Senior Data Engineer
Senior Data Engineer (12+ Years Experience)
Role Summary
We are seeking a seasoned Senior Data Engineer with 12+ years of experience in designing, building, and managing scalable data pipelines and architectures. The role requires deep expertise in modern data engineering practices, cloud platforms, and enterprise-grade data solutions to support analytics, reporting, and strategic decision-making.
Key Responsibilities
ETL/ELT Development: Design, build, and maintain robust ETL/ELT pipelines to ingest, transform, and deliver data from diverse sources.

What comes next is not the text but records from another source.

(** Further error numbers of Linux. *)
Definition EINTR : Z := 4.
Definition EBADF : Z := 9.
Definition EFAULT : Z := 14.
Definition ENODEV : Z := 19.
Definition EMFILE : Z := 24.
Definition ENOSPC : Z := 28.
Definition EPIPE : Z := 32.
Definition ETIME : Z := 62.
Definition EBADFD : Z := 77.
Definition ESRCH : Z := 3.
Definition ERESTARTSYS : Z := 512.
Definition SIGPIPE : Z := 13.
Definition O_RDWR : Z := 2.
Definition POLLIN : Z := 1.
Definition MW_ERROR_REMOTE_SURPRISE_CLOSE : Z := EPIPE.
Definition MT_ID_UNSET_VALUE : Z := 0.

(** Flags of a socket instance; an [int] holds them. *)
Definition MWSOCKET_FLAG_USER : Z := 0x01.
Definition MWSOCKET_FLAG_POLLABLE : Z := 0x02.
Definition MWSOCKET_FLAG_BOUND : Z := 0x10.
Definition MWSOCKET_FLAG_LISTENING : Z := 0x20.
Definition MWSOCKET_FLAG_ACCEPT : Z := 0x40.
Definition MWSOCKET_FLAG_CONNECTED : Z := 0x100.
Definition MWSOCKET_FLAG_CLOSED : Z := 0x40000000.
Definition MWSOCKET_FLAG_RELEASED : Z := 0x80000000.

Definition set_flag (flag x : Z) : Z := Z.lor x flag.
Definition clear_flag (flag x : Z) : Z := Z.ldiff x flag.

(** ** Data of the kernel *)

Record sockaddr := { sa_family : Z; sa_port : Z; sa_addr : Z }.
Definition sockaddr_zero : sockaddr := {| sa_family := 0; sa_port := 0; sa_addr := 0 |}.
Definition AF_INET : Z := 2.
Definition AF_INET6 : Z := 10.

Record timespec := { tv_sec : Z; tv_nsec : Z }.
Definition timespec_zero : timespec := {| tv_sec := 0; tv_nsec := 0 |}.

(** What the netflow channel is told (mw_netflow_iface.h): the numbers,
    before the fields are put into the byte order of the network. Port and
    address are taken as they are in memory, where they have that order. *)
Record mw_endpoint := { ep_af : Z; ep_port : Z; ep_addr : Z }.
Record mw_netflow_info := {
  nf_obs : Z;
  nf_session_start : timespec;
  nf_curr : timespec;
  nf_sockfd : Z;
  nf_pvm : mw_endpoint;
  nf_remote : mw_endpoint;
  nf_bytes_in : Z;
  nf_bytes_out : Z;
  nf_extra : Z
}.

(** ** The kernel *)

Inductive mws_call : Type :=
| KmemCacheAlloc
| KmallocGfp
| GetUnusedFd (flags : Z)
| NewInodePseudo
| DAllocPseudo
| AllocFile
| SendSig (sig proc : Z)
| CopyFromUser
| CopyToUser
| SignalPending
| WaitExpires (jiffies : Z)
| GetNsTimeOfDay
| CurrentTask
| ProcessDying (proc : Z)
| FreedRequestReused
| ReadPastSockaddr
| MwNetflowConsumerExists
| MwNetflowWriteAll (nf : mw_netflow_info)
| WakeUpInterruptible
| MwsSleep (jiffies : Z)
| ScheduleWork
| KallsymsLookup
| RegisterFilesystem
| UnregisterFilesystem
| KernMount
| KernUnmount
| KmemCacheCreate
| KmemCacheDestroy
| KthreadRun.

(** [m_ret] is the return code, a descriptor, or non-zero for an
    allocation that succeeded; [m_val] a status; [m_time] the clock. *)
Record mws_res := { m_ret : Z; m_val : Z; m_time : timespec }.

Class MwsOS (W : Type) := mws_os_call : mws_call -> W -> mws_res * W.

(** ** State *)

Record mwsocket_instance := {
  si_proc : Z;
  si_inode : bool;
  si_file : option nat;
  si_local_fd : Z;
  si_remote_fd : Z;
  si_mwflags : Z;
  si_sock_fam : Z;
  si_sock_type : Z;
  si_sock_protocol : Z;
  si_bind_sockaddr : list Z;
  si_backlog : Z;
  si_defer_accept : Z;
  si_inbound_list : list nat;
  si_inbound_sem : Z;
  si_user_outstanding_accept : Z;
  si_usersock : nat;
  si_poll_active : option nat;
  si_sibling_listeners : list nat;
  si_peer : sockaddr;
  si_local_bind : sockaddr;
  si_poll_events : Z;
  si_f_flags : Z;
  si_u_flags : Z;
  si_send_tally : Z;
  si_pending_errno : Z;
  si_est_time : timespec;
  si_tot_sent : Z;
  si_tot_recv : Z;
  si_refct : Z;
  si_blockid : Z;
  si_read_expected : bool;
  si_remote_close_requested : bool;
  si_remote_surprise_close : bool;
  si_ins_alive : bool;
  si_close_readers : Z;
  si_close_writer : bool;
  si_close_lock_write : bool;
  si_close_blockid : Z;
  si_request_sem : Z;
  si_state_valid : bool;
  si_sock_rep_lock : bool
}.

Definition eta_si (x : mwsocket_instance) : mwsocket_instance :=
  {| si_proc := si_proc x; si_inode := si_inode x; si_file := si_file x; si_local_fd :=
     si_local_fd x; si_remote_fd := si_remote_fd x; si_mwflags := si_mwflags x; si_sock_fam :=
     si_sock_fam x; si_sock_type := si_sock_type x; si_sock_protocol := si_sock_protocol x;
     si_bind_sockaddr := si_bind_sockaddr x; si_backlog := si_backlog x; si_defer_accept :=
     si_defer_accept x; si_inbound_list := si_inbound_list x; si_inbound_sem := si_inbound_sem
     x; si_user_outstanding_accept := si_user_outstanding_accept x; si_usersock := si_usersock
     x; si_poll_active := si_poll_active x; si_sibling_listeners := si_sibling_listeners x;
     si_peer := si_peer x; si_local_bind := si_local_bind x; si_poll_events := si_poll_events x;
     si_f_flags := si_f_flags x; si_u_flags := si_u_flags x; si_send_tally := si_send_tally x;
     si_pending_errno := si_pending_errno x; si_est_time := si_est_time x; si_tot_sent :=
     si_tot_sent x; si_tot_recv := si_tot_recv x; si_refct := si_refct x; si_blockid :=
     si_blockid x; si_read_expected := si_read_expected x; si_remote_close_requested :=
     si_remote_close_requested x; si_remote_surprise_close := si_remote_surprise_close x;
     si_ins_alive := si_ins_alive x; si_close_readers := si_close_readers x; si_close_writer :=
     si_close_writer x; si_close_lock_write := si_close_lock_write x; si_close_blockid :=
     si_close_blockid x; si_request_sem := si_request_sem x; si_state_valid := si_state_valid x;
     si_sock_rep_lock := si_sock_rep_lock x |}.
Definition set_si_proc (v : Z) (x : mwsocket_instance) : mwsocket_instance :=
  ltac:(set_field (eta_si) (si_proc) v x).
Definition set_si_inode (v : bool) (x : mwsocket_instance) : mwsocket_instance :=
  ltac:(set_field (eta_si) (si_inode) v x).
Definition set_si_file (v : option nat) (x : mwsocket_instance) : mwsocket_instance :=
  ltac:(set_field (eta_si) (si_file) v x).
Definition set_si_local_fd (v : Z) (x : mwsocket_instance) : mwsocket_instance :=
  ltac:(set_field (eta_si) (si_local_fd) v x).
Definition set_si_remote_fd (v : Z) (x : mwsocket_instance) : mwsocket_instance :=
  ltac:(set_field (eta_si) (si_remote_fd) v x).
Definition set_si_mwflags (v : Z) (x : mwsocket_instance) : mwsocket_instance :=
  ltac:(set_field (eta_si) (si_mwflags) v x).
Definition set_si_sock_fam (v : Z) (x : mwsocket_instance) : mwsocket_instance :=
  ltac:(set_field (eta_si) (si_sock_fam) v x).
Definition set_si_sock_type (v : Z) (x : mwsocket_instance) : mwsocket_instance :=
  ltac:(set_field (eta_si) (si_sock_type) v x).
Definition set_si_sock_protocol (v : Z) (x : mwsocket_instance) : mwsocket_instance :=
  ltac:(set_field (eta_si) (si_sock_protocol) v x).
Definition set_si_bind_sockaddr (v : list Z) (x : mwsocket_instance) : mwsocket_instance :=
  ltac:(set_field (eta_si) (si_bind_sockaddr) v x).
Definition set_si_backlog (v : Z) (x : mwsocket_instance) : mwsocket_instance :=
  ltac:(set_field (eta_si) (si_backlog) v x).
Definition set_si_defer_accept (v : Z) (x : mwsocket_instance) : mwsocket_instance :=
  ltac:(set_field (eta_si) (si_defer_accept) v x).
Definition set_si_inbound_list (v : list nat) (x : mwsocket_instance) : mwsocket_instance :=
  ltac:(set_field (eta_si) (si_inbound_list) v x).
Definition set_si_inbound_sem (v : Z) (x : mwsocket_instance) : mwsocket_instance :=
  ltac:(set_field (eta_si) (si_inbound_sem) v x).
Definition set_si_user_outstanding_accept (v : Z) (x : mwsocket_instance) : mwsocket_instance :=
  ltac:(set_field (eta_si) (si_user_outstanding_accept) v x).
Definition set_si_usersock (v : nat) (x : mwsocket_instance) : mwsocket_instance :=
  ltac:(set_field (eta_si) (si_usersock) v x).
Definition set_si_poll_active (v : option nat) (x : mwsocket_instance) : mwsocket_instance :=
  ltac:(set_field (eta_si) (si_poll_active) v x).
Definition set_si_sibling_listeners (v : list nat) (x : mwsocket_instance) : mwsocket_instance :=
  ltac:(set_field (eta_si) (si_sibling_listeners) v x).
Definition set_si_peer (v : sockaddr) (x : mwsocket_instance) : mwsocket_instance :=
  ltac:(set_field (eta_si) (si_peer) v x).
Definition set_si_local_bind (v : sockaddr) (x : mwsocket_instance) : mwsocket_instance :=
  ltac:(set_field (eta_si) (si_local_bind) v x).
Definition set_si_poll_events (v : Z) (x : mwsocket_instance) : mwsocket_instance :=
  ltac:(set_field (eta_si) (si_poll_events) v x).
Definition set_si_f_flags (v : Z) (x : mwsocket_instance) : mwsocket_instance :=
  ltac:(set_field (eta_si) (si_f_flags) v x).
Definition set_si_u_flags (v : Z) (x : mwsocket_instance) : mwsocket_instance :=
  ltac:(set_field (eta_si) (si_u_flags) v x).
Definition set_si_send_tally (v : Z) (x : mwsocket_instance) : mwsocket_instance :=
  ltac:(set_field (eta_si) (si_send_tally) v x).
Definition set_si_pending_errno (v : Z) (x : mwsocket_instance) : mwsocket_instance :=
  ltac:(set_field (eta_si) (si_pending_errno) v x).
Definition set_si_est_time (v : timespec) (x : mwsocket_instance) : mwsocket_instance :=
  ltac:(set_field (eta_si) (si_est_time) v x).
Definition set_si_tot_sent (v : Z) (x : mwsocket_instance) : mwsocket_instance :=
  ltac:(set_field (eta_si) (si_tot_sent) v x).
Definition set_si_tot_recv (v : Z) (x : mwsocket_instance) : mwsocket_instance :=
  ltac:(set_field (eta_si) (si_tot_recv) v x).
Definition set_si_refct (v : Z) (x : mwsocket_instance) : mwsocket_instance :=
  ltac:(set_field (eta_si) (si_refct) v x).
Definition set_si_blockid (v : Z) (x : mwsocket_instance) : mwsocket_instance :=
  ltac:(set_field (eta_si) (si_blockid) v x).
Definition set_si_read_expected (v : bool) (x : mwsocket_instance) : mwsocket_instance :=
  ltac:(set_field (eta_si) (si_read_expected) v x).
Definition set_si_remote_close_requested (v : bool) (x : mwsocket_instance) : mwsocket_instance :=
  ltac:(set_field (eta_si) (si_remote_close_requested) v x).
Definition set_si_remote_surprise_close (v : bool) (x : mwsocket_instance) : mwsocket_instance :=
  ltac:(set_field (eta_si) (si_remote_surprise_close) v x).
Definition set_si_ins_alive (v : bool) (x : mwsocket_instance) : mwsocket_instance :=
  ltac:(set_field (eta_si) (si_ins_alive) v x).
Definition set_si_close_readers (v : Z) (x : mwsocket_instance) : mwsocket_instance :=
  ltac:(set_field (eta_si) (si_close_readers) v x).
Definition set_si_close_writer (v : bool) (x : mwsocket_instance) : mwsocket_instance :=
  ltac:(set_field (eta_si) (si_close_writer) v x).
Definition set_si_close_lock_write (v : bool) (x : mwsocket_instance) : mwsocket_instance :=
  ltac:(set_field (eta_si) (si_close_lock_write) v x).
Definition set_si_close_blockid (v : Z) (x : mwsocket_instance) : mwsocket_instance :=
  ltac:(set_field (eta_si) (si_close_blockid) v x).
Definition set_si_request_sem (v : Z) (x : mwsocket_instance) : mwsocket_instance :=
  ltac:(set_field (eta_si) (si_request_sem) v x).
Definition set_si_state_valid (v : bool) (x : mwsocket_instance) : mwsocket_instance :=
  ltac:(set_field (eta_si) (si_state_valid) v x).
Definition set_si_sock_rep_lock (v : bool) (x : mwsocket_instance) : mwsocket_instance :=
  ltac:(set_field (eta_si) (si_sock_rep_lock) v x).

Data Lake & Warehouse Design: Architect and implement scalable data lakes and warehouses to support analytics and BI workloads.
System Optimization: Optimize data processing frameworks for performance, scalability, and cost efficiency.
Data Security: Implement security best practices, encryption, and role-based access controls.
Data Governance: Ensure compliance with governance frameworks, data lineage, and quality standards.
Collaboration: Work closely with data scientists, analysts, and business stakeholders to deliver reliable data solutions.
Automation & CI/CD: Integrate DevOps practices for automated deployment and monitoring of data pipelines.
Mentorship: Provide technical guidance and mentorship to junior engineers, fostering a culture of excellence.
Required Skills
Programming Expertise: Advanced proficiency in Python, Scala, and/or Java for data engineering tasks.
Cloud Platforms: Hands-on experience with AWS, Azure, or GCP for building cloud-native data solutions.
Data Architecture: Strong knowledge of data modeling, warehousing, and distributed systems.
Big Data Tools: Experience with Spark, Hadoop, Kafka, or equivalent frameworks.
SQL Mastery: Expertise in writing optimized queries, stored procedures, and performance tuning.
Visualization Support: Ability to prepare curated datasets for BI tools like Power BI or Tableau.
Problem-Solving: Strong analytical and troubleshooting skills for complex data challenges.
Preferred Qualifications
Experience with containerization (Docker, Kubernetes) for data workloads.
Knowledge of real-time streaming architectures (Kafka, Kinesis, Event Hub).
Familiarity with data mesh and lakehouse architectures.
Exposure to machine learning pipelines and advanced analytics integration.
Proven track record of leading enterprise-scale data engineering projects.